Publius (John Adams, Alexander Hamilton, and John Jay) to the rescue again, as they have wisdom we could use in our current national dialogue. Please stick with me as I set the stage.
Heard on the street: Americans arguing about each other’s V-status.
In one scenario, two boat owners were screaming and cussing at each other at the marina. They have been summer friends for years. One demanded the other “get off his boat.” Their boats are berthed next to each other in the marina. A fellow female boat owner nearby was distraught by what she saw/heard going on.

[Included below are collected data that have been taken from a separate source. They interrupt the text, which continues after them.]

(**  The key under which a report header is queued is read back as the
    event it was made of, for DMARC and TLS reports. *)
Theorem report_header_roundtrip (e : ReportEvent) (a c d : Z) (tls : bool)
    (He : report_ok e) (Hdom : from_utf8 (re_domain e) ≠ None) :
  report_event_deserialize
    (value_serialize None
       (Queue (if tls then TlsReportHeader e else DmarcReportHeader e) : ValueClass Z) a c d 0) = Ok e.
Proof.
  destruct He as (Hd & Hp & Hs). set (k := if tls then 1 else 0).
  assert (value_serialize None
    (Queue (if tls then TlsReportHeader e else DmarcReportHeader e) : ValueClass Z) a c d 0
    = [0] ++ be_bytes 8 (re_due e) ++ re_domain e ++ be_bytes 8 (re_policy_hash e)
      ++ be_bytes 8 (re_seq_id e) ++ [k]) as ->.
  { rewrite value_serialize_bytes. cbn [subspace_prefix app]. subst k.
    destruct tls; cbn [value_parts report_parts]; key_bytes; by rewrite ?app_nil_r. }
  unfold report_event_deserialize, deserialize_be_u64, U64_LEN.
  set (key := [0] ++ _).
  assert (length key = (length (re_domain e) + 26)%nat) as Hlen
    by (subst key; rewrite !length_app, !length_be_bytes; simpl; lia).
  assert (deserialize_be 8 key 1 = Ok (re_due e)) as -> by (by apply deserialize_be_at).
  assert (deserialize_be 8 key (Z.of_nat (length key) - (8 * 2 + 1)) = Ok (re_policy_hash e)) as ->.
  { subst key. rewrite !(app_assoc [0]), !(app_assoc (_ ++ be_bytes 8 (re_due e))).
    apply deserialize_be_at; [|done]. rewrite !length_app, !length_be_bytes. simpl. lia. }
  assert (deserialize_be 8 key (Z.of_nat (length key) - (8 + 1)) = Ok (re_seq_id e)) as ->.
  { subst key. rewrite !(app_assoc [0]), !(app_assoc (_ ++ be_bytes 8 (re_due e))),
      !(app_assoc (_ ++ re_domain e)).
    apply deserialize_be_at; [|done]. rewrite !length_app, !length_be_bytes. simpl. lia. }
  cbn [mbind result_bind]. rewrite (proj2 (Z.leb_le _ _)) by lia.
  replace (take _ _) with (re_domain e).
  { destruct (from_utf8 (re_domain e)); [by destruct e|done]. }
  subst key. rewrite (app_assoc [0]), drop_app_length' by (by rewrite length_app, length_be_bytes).
  rewrite take_app_length'; [done|]. rewrite !length_app, !length_be_bytes. simpl length. lia.
Qed.

Lemma report_header_roundtrip_witness :
  report_event_deserialize
    (value_serialize None
       (Queue (DmarcReportHeader (Build_ReportEvent 1700000000 7 9 (str "example.org")))
        : ValueClass Z) 0 0 0 0)
  = Ok (Build_ReportEvent 1700000000 7 9 (str "example.org")).
Proof.
  apply (report_header_roundtrip (Build_ReportEvent 1700000000 7 9 (str "example.org")) 0 0 0 false);
    [repeat split; concrete|by vm_compute].
Defined.
Lemma bitmap_serialize_prefix class a c d :
  bitmap_serialize None class a c d 0 = bitmap_prefix class a c ++ be_bytes 4 d.
Proof using.
  rewrite bitmap_serialize_bytes. change (subspace_prefix 0 _) with (@nil KeyPart).
  rewrite app_nil_l, parts_bytes_app. done.
Qed.

(** The keys in the range of a bitmap are keys of that bitmap. *)
Definition bitmap_clean (db : DB) (class : BitmapClass Z) (a c : Z) : Prop :=
  ∀ k v, kv_get db (bitmap_subspace class) k = Some v →
    in_range (bitmap_serialize None class a c 0 0) (bitmap_serialize None class a c u32_max 0) (k, v) →
    ∃ d, fits 32 d ∧ k = bitmap_serialize None class a c d 0.

Definition bitmap_holds (db : DB) (class : BitmapClass Z) (a c d : Z) : Prop :=
  is_Some (kv_get db (bitmap_subspace class) (bitmap_serialize None class a c d 0)).

Lemma key_document_prefix p d : fits 32 d → key_document (p ++ be_bytes 4 d) = d.
Proof using.
  intros Hd. unfold key_document. rewrite length_app, length_be_bytes.
  rewrite drop_app_length' by lia. apply from_be_bytes_id. done.
Qed.

Lemma bitmap_rows_holds db class a c :
  bitmap_clean db class a c →
  let begin := bitmap_serialize None class a c 0 0 in
  let end_ := bitmap_serialize None class a c u32_max 0 in
  ∃ bm : gset Z,
    bitmap_rows begin end_ (seek begin (kv_scan db (bitmap_subspace class))) ∅ = Ok bm ∧
    ∀ d, d ∈ bm ↔ fits 32 d ∧ bitmap_holds db class a c d.
Proof.
  intros Hclean begin end_. unfold begin, end_. pose proof (kv_scan_sorted db (bitmap_subspace class)) as Hs.
  set (b := bitmap_serialize None class a c 0 0) in *.
  set (e := bitmap_serialize None class a c u32_max 0) in *.
  assert (4 ≤ length b)%nat as H4.
  { unfold b. rewrite bitmap_serialize_prefix, length_app, length_be_bytes. lia. }
  rewrite seek_filter by done.
  assert (∀ k v, (k, v) ∈ filter (λ r : Row, bytes_le b r.1) (kv_scan db (bitmap_subspace class)) →
    in_range b e (k, v) → ∃ d, fits 32 d ∧ k = bitmap_serialize None class a c d 0) as Hkey.
  { intros k v [_ Hin]%list_elem_of_filter Hr. apply kv_scan_get in Hin. by apply (Hclean k v). }
  rewrite (bitmap_rows_spec b e); [|done|by apply filter_sorted| |].
  2: { apply Forall_forall. by intros r [? _]%list_elem_of_filter. }
  2: { apply Forall_forall. intros [k v] Hin Hr. destruct (Hkey k v Hin Hr) as (d & _ & ->).
       unfold b. simpl. by rewrite !bitmap_serialize_prefix, !length_app, !length_be_bytes. }
  eexists. split; [reflexivity|]. intros d.
  rewrite (right_id_L ∅ (∪)), elem_of_list_to_set, list_elem_of_fmap. split.
  - intros ([k v] & -> & [Hr Hin]%list_elem_of_filter).
    destruct (Hkey k v Hin Hr) as (d & Hd & ->). cbn [fst].
    rewrite bitmap_serialize_prefix, key_document_prefix by done. split; [done|].
    apply list_elem_of_filter in Hin as [_ Hin%kv_scan_get]. by exists v.
  - intros [Hd [v Hv]]. unfold bitmap_holds in Hv. exists (bitmap_serialize None class a c d 0, v).
    cbn [fst]. rewrite bitmap_serialize_prefix, key_document_prefix by done. split; [done|].
    rewrite !list_elem_of_filter, kv_scan_get, <- bitmap_serialize_prefix.
    assert (in_range b e (bitmap_serialize None class a c d 0, [])) as Hr.
    { unfold b, e. rewrite !bitmap_serialize_prefix. by apply prefix_range. }
    split_and!; [done|by destruct Hr|done].
Qed.
Lemma get_bitmap_holds db class a c :
  bitmap_clean db class a c →
  ∃ bm : gset Z, get_bitmap db class a c 0 = Ok (if decide (bm = ∅) then None else Some bm) ∧
    ∀ d, d ∈ bm ↔ fits 32 d ∧ bitmap_holds db class a c d.
Proof.
  intros (bm & Hbm & Hin)%bitmap_rows_holds. exists bm. split; [|done].
  unfold get_bitmap. by rewrite Hbm.
Qed.
End BitmapReads.

(** ** Stores whose bitmap subspaces hold bitmap keys only *)

Definition bitmap_subspaces : list Z :=
  [SUBSPACE_BITMAP_ID; SUBSPACE_BITMAP_TAG; SUBSPACE_BITMAP_TEXT].

Definition bitmap_key_ok (class : BitmapClass Z) (a c d : Z) : Prop :=
  bitmap_wf class ∧ fits 32 a ∧ is_byte c ∧ fits 32 d.

Definition bitmap_tidy `{KvStore DB} (db : DB) : Prop :=
  ∀ cf k v, cf ∈ bitmap_subspaces → kv_get db cf k = Some v →
    ∃ class a c d, bitmap_key_ok class a c d ∧ bitmap_subspace class = cf ∧
      k = bitmap_serialize None class a c d 0.

(** The classes whose keys cannot fall into the range of another bitmap. *)
Definition fixed_class (class : BitmapClass Z) : Prop :=
  match class with DocumentIds | Tag _ (TagId _) => True | _ => False end.

Lemma app_split {A} (l1 l2 k1 k2 : list A) :
  length l1 = length k1 → l1 ++ l2 = k1 ++ k2 → l1 = k1 ∧ l2 = k2.
Proof. intros Hl Heq. by apply app_inj_1 in Heq. Qed.

Section Tidy.
Context `{KvLaws DB} (db : DB) (Htidy : bitmap_tidy db).

Lemma documents_clean a c :
  fits 32 a → is_byte c → bitmap_clean db DocumentIds a c.
Proof using Htidy.
  intros Ha Hc k v Hk [Hb He]. cbn [fst] in *. rewrite bitmap_serialize_prefix in Hb, He.
  destruct (Htidy _ _ _ ltac:(by left) Hk) as (class & a' & c' & d & (_ & Ha' & Hc' & Hd) & Hsub & ->).
  destruct class as [|f [i|t]|f h]; try done. rewrite bitmap_serialize_prefix in Hb, He |- *.
  edestruct range_prefix as (q & Hq & _); [|exact Hb|exact He|];
    [by rewrite !length_app, !length_be_bytes; simpl; lia|].
  apply app_split in Hq as [Hp <-]; [|done]. exists d. split; [done|].
  by rewrite bitmap_serialize_prefix, Hp.
Qed.

(** The six bytes all tag keys start with. *)
Definition tag_head (class : BitmapClass Z) (a c : Z) : bytes :=
  be_bytes 4 a ++ [c] ++
  match class with Tag f (TagId _) => [f] | Tag f (TagText _) => [f .| BM_MARKER] | _ => [] end.

Definition tag_tail (class : BitmapClass Z) : bytes :=
  match class with Tag _ (TagId i) => write_loop 10 i | Tag _ (TagText t) => t | _ => [] end.

Lemma tag_prefix f v a c :
  bitmap_prefix (Tag f v) a c = tag_head (Tag f v) a c ++ tag_tail (Tag f v).
Proof using.
  unfold bitmap_prefix, tag_head, tag_tail, parts_bytes. destruct v; simpl;
    by rewrite ?app_nil_r.
Qed.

In the next scene, two sisters-in-law are talking on the phone. Each other’s V-status comes up in the conversation. The conversation is nothing more than a regurgitation of what is heard on the nightly news backed up by what one woman says is a medical fact. Then, the same woman throws a well-known U.S. governor’s name into the mix, saying she doesn’t “get” where he’s coming from. She says she’s heard that hospitals in that state are full of patients rooming out in the halls, and ninety percent of the ill are not vachs-seen-a-ted (misspelling intentional). And didn’t the other woman know that if vachs-scenes could eliminate childhood diseases, why wouldn’t everyone get one? The other woman responds with this: “There is a difference between what you are describing and actual Gene therapy, which is what you are advocating.”
Let the fireworks begin. Better yet, let’s look at the way our very young nation handled differences as we became a nation. I couldn’t help but draw a parallel between the seriousness of the issues and the differences in how Americans handled them- then and now.
In The Federalist Papers, Publius says he is offering his opinion openly, to be judged by all, not in a mean spirit, but in the spirit of telling the truth. If we took a page out of our forefathers’ writings, we could learn a thing or two about communication. Are we genuinely interested in the truth about vachs-see-nations? Or are we interested in winning an argument by any spirit- mean or otherwise?
Publius admits that there are two sides to the issue of a new Constitution, not just one. It seems that Americans today are either unwilling or unable to recognize two sides to the pressing issue we face today. One is V-status, but the other is therapeutics and preventatives.
Publius, a media figure, tells his readers to examine the advantages and the probable dangers of pursuing each path. He calls it “tracing the arguments to their consequences.” Today, the news media seems to ignore the pitfalls of the strategy they believe is best while dismissing any other alternative therapies or actions. Who is “tracing the arguments to their consequences” today? They are out there, but you have to dig to find those people because there is great effort to “cancel” them.
Publius tells us that American prosperity depends on us staying firmly united as a nation. Who today is seeking out what is most likely to affect our safety and happiness as a nation? Who is encouraging us to stay united and seek the truth about this issue, regardless of where the truth leads?
This is Common Sense Civics and Citizenship.🇺🇸
The information about Publius in today’s article can be found in:
“The Federalist Papers in Modern Language” by Mary E. Webster (Webster, Mary E. The Federalist Papers in Modern Language. 2018. 3-4).